Dataset entries -
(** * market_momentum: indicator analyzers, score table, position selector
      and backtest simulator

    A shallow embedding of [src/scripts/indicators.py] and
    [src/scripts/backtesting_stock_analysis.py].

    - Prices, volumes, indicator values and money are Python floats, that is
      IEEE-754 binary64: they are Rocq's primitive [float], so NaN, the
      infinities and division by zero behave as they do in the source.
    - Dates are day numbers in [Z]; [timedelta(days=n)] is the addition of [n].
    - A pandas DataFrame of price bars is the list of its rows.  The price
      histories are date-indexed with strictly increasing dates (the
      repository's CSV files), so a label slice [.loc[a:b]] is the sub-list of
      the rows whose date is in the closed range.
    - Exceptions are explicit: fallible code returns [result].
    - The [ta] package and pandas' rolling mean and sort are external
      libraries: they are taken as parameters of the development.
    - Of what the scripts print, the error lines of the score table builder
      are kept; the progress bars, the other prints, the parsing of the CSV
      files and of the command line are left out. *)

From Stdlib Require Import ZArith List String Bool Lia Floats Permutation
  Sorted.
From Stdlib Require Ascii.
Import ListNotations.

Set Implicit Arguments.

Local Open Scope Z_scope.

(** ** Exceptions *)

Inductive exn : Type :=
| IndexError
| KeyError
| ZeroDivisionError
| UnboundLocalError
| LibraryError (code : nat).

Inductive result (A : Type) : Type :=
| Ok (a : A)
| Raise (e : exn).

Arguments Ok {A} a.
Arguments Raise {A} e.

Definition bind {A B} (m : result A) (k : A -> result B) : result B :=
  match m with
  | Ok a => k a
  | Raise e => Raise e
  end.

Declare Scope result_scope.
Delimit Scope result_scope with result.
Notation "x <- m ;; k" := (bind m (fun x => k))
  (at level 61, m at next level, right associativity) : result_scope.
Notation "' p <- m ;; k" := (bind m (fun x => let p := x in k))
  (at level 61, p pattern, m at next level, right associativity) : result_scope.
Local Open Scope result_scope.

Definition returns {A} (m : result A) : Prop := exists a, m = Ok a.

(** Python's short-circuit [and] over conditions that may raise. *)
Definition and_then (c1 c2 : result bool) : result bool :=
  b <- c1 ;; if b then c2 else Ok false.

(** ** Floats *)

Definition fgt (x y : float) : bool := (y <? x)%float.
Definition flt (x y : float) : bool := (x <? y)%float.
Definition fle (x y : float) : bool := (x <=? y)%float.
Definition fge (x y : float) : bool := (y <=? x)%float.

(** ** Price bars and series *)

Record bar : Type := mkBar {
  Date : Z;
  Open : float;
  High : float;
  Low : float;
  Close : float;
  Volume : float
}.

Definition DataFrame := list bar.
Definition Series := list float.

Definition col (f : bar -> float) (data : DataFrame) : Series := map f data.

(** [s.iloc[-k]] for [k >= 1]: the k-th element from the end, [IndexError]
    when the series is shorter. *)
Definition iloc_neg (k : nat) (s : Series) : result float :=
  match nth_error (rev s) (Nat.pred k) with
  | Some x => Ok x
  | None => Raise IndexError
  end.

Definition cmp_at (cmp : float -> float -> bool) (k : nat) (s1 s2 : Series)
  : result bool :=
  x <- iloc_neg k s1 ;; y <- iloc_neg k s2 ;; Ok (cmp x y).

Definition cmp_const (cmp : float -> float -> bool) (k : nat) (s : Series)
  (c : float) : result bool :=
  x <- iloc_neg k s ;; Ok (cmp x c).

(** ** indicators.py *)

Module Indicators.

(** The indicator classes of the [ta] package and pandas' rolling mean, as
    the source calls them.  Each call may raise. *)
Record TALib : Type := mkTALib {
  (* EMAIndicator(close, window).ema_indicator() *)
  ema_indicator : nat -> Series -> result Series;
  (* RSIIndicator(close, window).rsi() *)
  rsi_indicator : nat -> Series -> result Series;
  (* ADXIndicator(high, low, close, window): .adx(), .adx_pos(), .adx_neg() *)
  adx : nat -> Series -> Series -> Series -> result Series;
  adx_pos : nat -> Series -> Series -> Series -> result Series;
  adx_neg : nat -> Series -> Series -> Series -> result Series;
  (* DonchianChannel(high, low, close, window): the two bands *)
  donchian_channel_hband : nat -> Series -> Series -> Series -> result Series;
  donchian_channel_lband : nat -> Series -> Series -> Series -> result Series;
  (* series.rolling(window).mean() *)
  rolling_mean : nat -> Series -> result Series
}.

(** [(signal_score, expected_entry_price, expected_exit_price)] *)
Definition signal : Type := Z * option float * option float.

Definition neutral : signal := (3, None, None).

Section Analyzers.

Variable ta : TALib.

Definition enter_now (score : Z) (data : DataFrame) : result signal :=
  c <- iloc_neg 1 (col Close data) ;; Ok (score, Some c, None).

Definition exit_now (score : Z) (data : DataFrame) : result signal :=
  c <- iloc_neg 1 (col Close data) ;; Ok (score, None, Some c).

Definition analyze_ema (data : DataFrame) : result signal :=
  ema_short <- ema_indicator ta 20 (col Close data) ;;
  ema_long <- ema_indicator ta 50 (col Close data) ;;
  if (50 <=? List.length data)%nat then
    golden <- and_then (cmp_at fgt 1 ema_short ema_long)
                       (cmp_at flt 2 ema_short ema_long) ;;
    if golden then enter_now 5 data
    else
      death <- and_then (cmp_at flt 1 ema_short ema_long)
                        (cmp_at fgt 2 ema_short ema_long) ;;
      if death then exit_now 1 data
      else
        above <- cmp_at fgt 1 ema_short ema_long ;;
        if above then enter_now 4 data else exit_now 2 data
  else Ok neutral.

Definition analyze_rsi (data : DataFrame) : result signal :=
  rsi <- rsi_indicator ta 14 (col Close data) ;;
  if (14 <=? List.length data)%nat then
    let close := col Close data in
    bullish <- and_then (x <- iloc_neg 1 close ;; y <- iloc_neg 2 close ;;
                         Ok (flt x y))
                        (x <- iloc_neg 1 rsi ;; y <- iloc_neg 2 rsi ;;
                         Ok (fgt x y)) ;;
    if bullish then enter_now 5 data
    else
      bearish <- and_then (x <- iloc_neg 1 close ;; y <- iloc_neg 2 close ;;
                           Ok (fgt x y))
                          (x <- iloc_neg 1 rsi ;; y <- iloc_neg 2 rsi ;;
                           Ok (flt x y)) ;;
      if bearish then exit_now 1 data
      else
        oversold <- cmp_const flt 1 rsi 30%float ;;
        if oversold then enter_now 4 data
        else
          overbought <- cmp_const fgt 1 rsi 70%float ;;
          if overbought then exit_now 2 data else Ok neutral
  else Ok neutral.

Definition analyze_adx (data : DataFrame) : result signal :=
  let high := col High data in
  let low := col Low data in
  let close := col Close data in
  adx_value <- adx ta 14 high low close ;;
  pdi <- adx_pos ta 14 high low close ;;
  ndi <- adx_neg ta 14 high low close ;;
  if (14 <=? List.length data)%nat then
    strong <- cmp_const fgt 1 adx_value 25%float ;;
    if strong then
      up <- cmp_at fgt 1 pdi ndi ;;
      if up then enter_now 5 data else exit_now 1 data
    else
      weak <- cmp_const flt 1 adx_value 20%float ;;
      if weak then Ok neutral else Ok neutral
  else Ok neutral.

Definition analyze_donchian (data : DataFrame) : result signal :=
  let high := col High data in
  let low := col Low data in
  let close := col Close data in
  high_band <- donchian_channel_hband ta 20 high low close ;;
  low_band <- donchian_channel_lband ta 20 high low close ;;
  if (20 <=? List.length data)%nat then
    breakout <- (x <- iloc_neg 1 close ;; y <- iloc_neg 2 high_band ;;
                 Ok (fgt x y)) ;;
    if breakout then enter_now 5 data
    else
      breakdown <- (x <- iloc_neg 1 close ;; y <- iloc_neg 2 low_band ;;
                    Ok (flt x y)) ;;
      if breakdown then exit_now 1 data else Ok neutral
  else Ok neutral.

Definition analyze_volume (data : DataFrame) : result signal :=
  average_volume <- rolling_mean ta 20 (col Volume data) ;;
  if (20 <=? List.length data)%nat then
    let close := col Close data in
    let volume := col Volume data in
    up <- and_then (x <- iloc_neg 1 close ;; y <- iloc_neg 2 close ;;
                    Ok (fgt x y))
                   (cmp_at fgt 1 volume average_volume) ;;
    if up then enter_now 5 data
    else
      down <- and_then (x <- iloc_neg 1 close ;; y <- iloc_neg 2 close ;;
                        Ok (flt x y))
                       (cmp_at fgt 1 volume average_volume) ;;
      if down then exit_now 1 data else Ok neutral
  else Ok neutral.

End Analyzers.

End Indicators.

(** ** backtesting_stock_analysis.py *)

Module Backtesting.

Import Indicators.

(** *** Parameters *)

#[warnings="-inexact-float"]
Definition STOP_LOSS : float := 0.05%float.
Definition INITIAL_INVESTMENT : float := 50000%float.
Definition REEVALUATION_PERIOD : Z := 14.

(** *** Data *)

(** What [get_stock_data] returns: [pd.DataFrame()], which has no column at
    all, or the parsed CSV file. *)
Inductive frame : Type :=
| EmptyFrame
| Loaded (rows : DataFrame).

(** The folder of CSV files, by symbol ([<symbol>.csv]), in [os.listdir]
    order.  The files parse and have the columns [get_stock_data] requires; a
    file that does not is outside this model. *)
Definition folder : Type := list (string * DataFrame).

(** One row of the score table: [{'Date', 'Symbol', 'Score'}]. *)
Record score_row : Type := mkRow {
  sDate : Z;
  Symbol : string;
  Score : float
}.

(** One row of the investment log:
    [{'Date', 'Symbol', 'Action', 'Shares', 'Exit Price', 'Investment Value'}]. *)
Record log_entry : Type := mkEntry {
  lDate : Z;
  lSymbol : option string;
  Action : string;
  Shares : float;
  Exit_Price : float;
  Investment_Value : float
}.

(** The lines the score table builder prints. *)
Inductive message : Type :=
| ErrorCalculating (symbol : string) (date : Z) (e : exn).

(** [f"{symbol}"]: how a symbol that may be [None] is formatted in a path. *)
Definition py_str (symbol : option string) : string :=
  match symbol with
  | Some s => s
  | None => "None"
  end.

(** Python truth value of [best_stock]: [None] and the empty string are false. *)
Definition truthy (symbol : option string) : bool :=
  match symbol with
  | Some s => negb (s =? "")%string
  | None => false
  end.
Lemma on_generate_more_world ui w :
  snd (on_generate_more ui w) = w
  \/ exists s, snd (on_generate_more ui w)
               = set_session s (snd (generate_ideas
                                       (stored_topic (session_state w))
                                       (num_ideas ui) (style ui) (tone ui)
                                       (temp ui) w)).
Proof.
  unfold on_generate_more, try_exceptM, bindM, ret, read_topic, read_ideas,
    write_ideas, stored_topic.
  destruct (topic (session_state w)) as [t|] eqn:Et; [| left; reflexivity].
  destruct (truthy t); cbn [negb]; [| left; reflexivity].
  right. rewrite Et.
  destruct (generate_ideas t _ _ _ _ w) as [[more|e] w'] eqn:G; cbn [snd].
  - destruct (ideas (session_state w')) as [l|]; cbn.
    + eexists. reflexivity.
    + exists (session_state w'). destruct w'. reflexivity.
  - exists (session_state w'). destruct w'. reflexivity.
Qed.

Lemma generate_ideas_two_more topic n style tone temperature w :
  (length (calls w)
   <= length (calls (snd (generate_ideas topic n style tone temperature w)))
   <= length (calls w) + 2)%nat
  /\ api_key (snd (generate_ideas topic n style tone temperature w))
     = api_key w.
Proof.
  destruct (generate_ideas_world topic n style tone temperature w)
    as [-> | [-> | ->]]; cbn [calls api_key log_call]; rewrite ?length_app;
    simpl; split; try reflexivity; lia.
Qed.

WHAT TO PRODUCE - The lines from the first of the entries through the line holding "- Dates are" are to be restated word for word, and no others.

SOLUTION TO THE EXERCISE -
(** * market_momentum: indicator analyzers, score table, position selector
      and backtest simulator

    A shallow embedding of [src/scripts/indicators.py] and
    [src/scripts/backtesting_stock_analysis.py].

    - Prices, volumes, indicator values and money are Python floats, that is
      IEEE-754 binary64: they are Rocq's primitive [float], so NaN, the
      infinities and division by zero behave as they do in the source.
    - Dates are day numbers in [Z]; [timedelta(days=n)] is the addition of [n].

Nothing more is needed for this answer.